None of this reduces the importance of collecting good information. Institutions genuinely do suffer from information deficits, and many public failures occur because relevant evidence was unavailable, ignored or never collected. The point is not that more information is harmful. It is that the value of additional information depends on the problem the institution is actually facing. When the bottleneck is observational, more evidence can transform understanding. When the bottleneck is interpretive, additional evidence may simply expand the material that must somehow be made sense of.
The distinction has practical consequences. Before commissioning another dataset, report or analytical system, an institution can ask what uncertainty the additional information is expected to resolve. Is a crucial fact genuinely missing? Is the institution unable to discriminate between competing explanations because existing evidence is insufficient? Or does it already possess substantial evidence but lack agreement about how that evidence should be interpreted? These questions shift attention from the quantity of information toward the cognitive function the information is supposed to perform.
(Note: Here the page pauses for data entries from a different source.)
(** ** [calculate_fr] on well-formed rasters *)

(** X29: [calculate_fr] returns on rasters whose population is in the
    dictionary with [first_id <= last_id] and whose neuron ids lie in
    [[first_id, last_id]]: the index [id - first_id - 1] is -1 for the
    first neuron, which numpy reads as the last entry, so no index is out
    of range.  The result has one rate per raster and, when asked for, one
    coefficient of variation and the name of every raster. *)
Theorem calculate_fr_returns_on_well_formed :
  forall (np_sqrt : npfloat -> npfloat) (raster_list : list Raster)
         (pop_dim_ids : PopDimIds) (t_start : Q) (t_end : option Q)
         (return_CV_name : bool),
    (forall raster, In raster raster_list -> raster_well_formed pop_dim_ids raster) ->
    exists res,
      calculate_fr np_sqrt raster_list pop_dim_ids t_start t_end return_CV_name
      = Ok res /\
      length (fr_list res) = length raster_list /\
      (return_CV_name = true ->
       length (CV_list res) = length raster_list /\
       name_list res = map compartment_name raster_list).
Proof.
  intros np_sqrt raster_list pop_dim_ids t_start t_end return_CV_name Hwf.
  destruct (calculate_fr_returns np_sqrt pop_dim_ids t_start t_end return_CV_name
              raster_list Hwf) as (res & H).
  exists res. split; [exact H|]. split.
  - pose proof H as H'. unfold calculate_fr in H'.
    apply calculate_fr_fold in H' as (frs & E & F & _). cbn [fr_list app] in E.
    rewrite E. symmetry. exact (Forall2_length F).
  - intros ->. destruct (calculate_fr_lists_of _ _ _ _ _ _ H) as (Hn & _ & Hc & _).
    auto.
Qed.

Lemma calculate_fr_returns_on_well_formed_witness :
  let pop_dim_ids := [("GR"%string, (1, 4)%Z); ("PC"%string, (5, 6)%Z)] in
  let raster_list :=
    [mkRaster "PC" [3; 12] [5; 6]%Z; mkRaster "GR" [3; 7; 12; 20] [1; 3; 1; 4]%Z] in
  exists res,
    calculate_fr (fun x => x) raster_list pop_dim_ids 0 None true = Ok res /\
    length (fr_list res) = length raster_list /\
    (true = true ->
     length (CV_list res) = length raster_list /\
     name_list res = map compartment_name raster_list).
Proof.
  intros pop_dim_ids raster_list.
  apply (calculate_fr_returns_on_well_formed (fun x => x) raster_list pop_dim_ids
           0 None true).
  intros raster [<-|[<-|[]]].
  - exists 5%Z, 6%Z. split; [reflexivity|]. split; [lia|].
    intros id [<-|[<-|[]]]; lia.
  - exists 1%Z, 4%Z. split; [reflexivity|]. split; [lia|].
    intros id [<-|[<-|[<-|[<-|[]]]]]; lia.
Defined.

(** ** [average_fr_per_trial] *)

Lemma dict_set_values {V : Type} (P : V -> Prop) (dic : list (string * V))
  (key : string) (value : V) :
  Forall (fun kv => P (snd kv)) dic -> P value ->
  Forall (fun kv => P (snd kv)) (dict_set dic key value).
Proof.
  intros Hd Hv. induction dic as [|[k v] dic IH]; cbn [dict_set].
  - constructor; [exact Hv | constructor].
  - inversion Hd as [|? ? Hk Hrest]; subst.
    destruct (String.eqb k key); constructor; auto.
Qed.

Lemma mapM_rows_length {A B : Type} (f : A -> result B) (xss : list (list A))
  (yss : list (list B)) (n : nat) :
  mapM (mapM f) xss = Ok yss ->
  Forall (fun xs => length xs = n) xss ->
  length yss = length xss /\ Forall (fun ys => length ys = n) yss.
Proof.
  intros H Hn. split; [exact (mapM_length _ _ _ H)|].
  apply mapM_Forall2 in H. induction H as [|xs ys xss yss Hx _ IH]; [constructor|].
  inversion Hn as [|? ? Hxs Hrest]; subst. constructor; [|exact (IH Hrest)].
  now rewrite (mapM_length _ _ _ Hx).
Qed.

Lemma mapM_nil_rows {A B : Type} (xs : list A) :
  mapM (fun _ : A => Ok ([] : list B)) xs = Ok (map (fun _ => []) xs) /\
  concat (map (fun _ : A => ([] : list B)) xs) = [].
Proof.
  induction xs as [|x xs [IH1 IH2]]; [split; reflexivity|].
  cbn [mapM map concat bind app]. rewrite IH1. cbn [bind]. split; [reflexivity | exact IH2].
Qed.
Lemma repoMapFrom_inv (repos : list GitHubRepo) (m : list (Z * GitHubRepo)) :
  NoDup (map fst m) -> (forall p, In p m -> id (snd p) = fst p) ->
  NoDup (map fst (repoMapFrom m repos)) /\
  (forall p, In p (repoMapFrom m repos) -> id (snd p) = fst p) /\
  (forall p, In p (repoMapFrom m repos) -> In p m \/ In (snd p) repos) /\
  (forall r, In r repos -> In (id r) (map fst (repoMapFrom m repos))) /\
  (forall k, In k (map fst m) -> In k (map fst (repoMapFrom m repos))).
Proof.
  revert m. induction repos as [|x repos IH]; intros m Hnd Hwf.
  - simpl. repeat split; auto. intros r [].
  - assert (Hnd' : NoDup (map fst (mapSet (id x) x m))) by now apply mapSet_NoDup.
    assert (Hwf' : forall p, In p (mapSet (id x) x m) -> id (snd p) = fst p).
    { intros p Hp. apply mapSet_In in Hp. destruct Hp as [->|Hp]; auto. }
    destruct (IH _ Hnd' Hwf') as [H1 [H2 [H3 [H4 H5]]]].
    unfold repoMapFrom in *. cbn [fold_left]. repeat split; auto.
    + intros p Hp. destruct (H3 p Hp) as [Hm|Hr]; [|right; now right].
      apply mapSet_In in Hm. destruct Hm as [->|Hm]; [right; now left|now left].
    + intros r [<-|Hr]; [|now apply H4].
      apply H5. apply in_map_iff. exists (id x, x). split; [reflexivity|apply mapSet_has].
    + intros k Hk. apply H5. rewrite mapSet_keys.
      destruct (existsb (Z.eqb k) (map fst m)) eqn:E.
      * destruct (existsb (Z.eqb (id x)) (map fst m)); [exact Hk|].
        apply in_or_app. now left.
      * destruct (existsb (Z.eqb (id x)) (map fst m)); [exact Hk|].
        apply in_or_app. now left.
Qed.

Lemma repoMapFrom_last (repos : list GitHubRepo) (m : list (Z * GitHubRepo))
    (r : GitHubRepo) :
  In (id r, r) m -> (forall y, In y repos -> id y <> id r) ->
  In (id r, r) (repoMapFrom m repos).
Proof.
  revert m. induction repos as [|x repos IH]; intros m Hin Hlast; [exact Hin|].
  unfold repoMapFrom in *. cbn [fold_left]. apply IH.
  - apply mapSet_keeps; [|exact Hin]. simpl. intros Heq.
    apply (Hlast x); [now left|congruence].
  - intros y Hy. apply Hlast. now right.
Qed.

Lemma repoMapFrom_app (l1 l2 : list GitHubRepo) (m : list (Z * GitHubRepo)) :
  repoMapFrom m (l1 ++ l2) = repoMapFrom (repoMapFrom m l1) l2.
Proof. unfold repoMapFrom. apply fold_left_app. Qed.

Lemma map_id_snd (m : list (Z * GitHubRepo)) :
  (forall p, In p m -> id (snd p) = fst p) -> map id (map snd m) = map fst m.
Proof.
  intros H. rewrite map_map. apply map_ext_in. exact H.
Qed.

Lemma uniqueRepos_NoDup_ids (repos : list GitHubRepo) :
  NoDup (map id (uniqueRepos repos)).
Proof.
  unfold uniqueRepos. fold (repoMapFrom [] repos).
  destruct (repoMapFrom_inv repos [] (NoDup_nil _) (fun p (H : In p []) => match H with end))
    as [H1 [H2 _]].
  rewrite (map_id_snd _ H2). exact H1.
Qed.

(** X9. The deduplication by [id]: the ids of [uniqueRepos] are distinct,
    every entry comes from the input, every id of the input is kept, and
    for a repeated id the last entry of the input wins. *)
Theorem uniqueRepos_by_id (repos : list GitHubRepo) :
  NoDup (map id (uniqueRepos repos)) /\
  (forall r, In r (uniqueRepos repos) -> In r repos) /\
  (forall r, In r repos -> In (id r) (map id (uniqueRepos repos))) /\
  (forall l1 r l2,
     repos = (l1 ++ r :: l2)%list -> (forall y, In y l2 -> id y <> id r) ->
     In r (uniqueRepos repos)).
Proof.
  unfold uniqueRepos. fold (repoMapFrom [] repos).
  destruct (repoMapFrom_inv repos [] (NoDup_nil _) (fun p (H : In p []) => match H with end))
    as [H1 [H2 [H3 [H4 _]]]].
  repeat split.
  - rewrite (map_id_snd _ H2). exact H1.
  - intros r Hr. apply in_map_iff in Hr. destruct Hr as [p [<- Hp]].
    destruct (H3 p Hp) as [[]|Hr]. exact Hr.
  - intros r Hr. rewrite (map_id_snd _ H2). now apply H4.
  - intros l1 r l2 -> Hlast. apply in_map_iff. exists (id r, r). split; [reflexivity|].
    rewrite repoMapFrom_app. cbn [fold_left repoMapFrom].
    change (fold_left (fun m item => mapSet (id item) item m) l2
              (mapSet (id r) r (repoMapFrom [] l1)))
      with (repoMapFrom (mapSet (id r) r (repoMapFrom [] l1)) l2).
    apply repoMapFrom_last; [apply mapSet_has|exact Hlast].
Qed.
They also reveal why measurement systems can become self-expanding. New indicators often generate new questions, which generate demands for further indicators. This can be productive when each layer increases explanatory power. But it can also produce an accumulation cycle in which the institution becomes ever more precise about fragments of reality while its overall understanding remains weak. The bottleneck is not the absence of observations but the absence of a framework capable of relating them.
This becomes especially important as artificial intelligence increases the speed and scale of information processing. AI systems can classify records, identify correlations, summarise documents and detect patterns across datasets that humans could not inspect manually. These capabilities can dramatically expand the informational field available to institutions. Yet expanded processing does not eliminate the question of significance. A system may reveal a pattern without establishing why the pattern matters, whether it reflects a causal mechanism or how it should change institutional judgement. Greater processing capacity can therefore intensify the difference between seeing more and understanding more.
The deeper lesson is that institutional cognition requires transformations between information and understanding. Information provides observations about the world; understanding requires those observations to acquire relationships, context and significance. When that transformation is weak, additional information can accumulate faster than the institution’s capacity to interpret it. The result is a distinctive cognitive overload: not simply too much data for people to read, but too much unresolved meaning for the institution to organise coherently.
More information can therefore make an institution understand less when accumulation increases interpretive burden faster than interpretive capacity. The problem is not informational abundance itself, but the assumption that every uncertainty is an information deficit. Sometimes an institution does not need another dataset, another dashboard or another report. It needs to understand what the information it already possesses means, how its different parts relate and why they point towards one interpretation rather than another. Institutional intelligence begins partly with recognising that knowing more and understanding more are not the same achievement.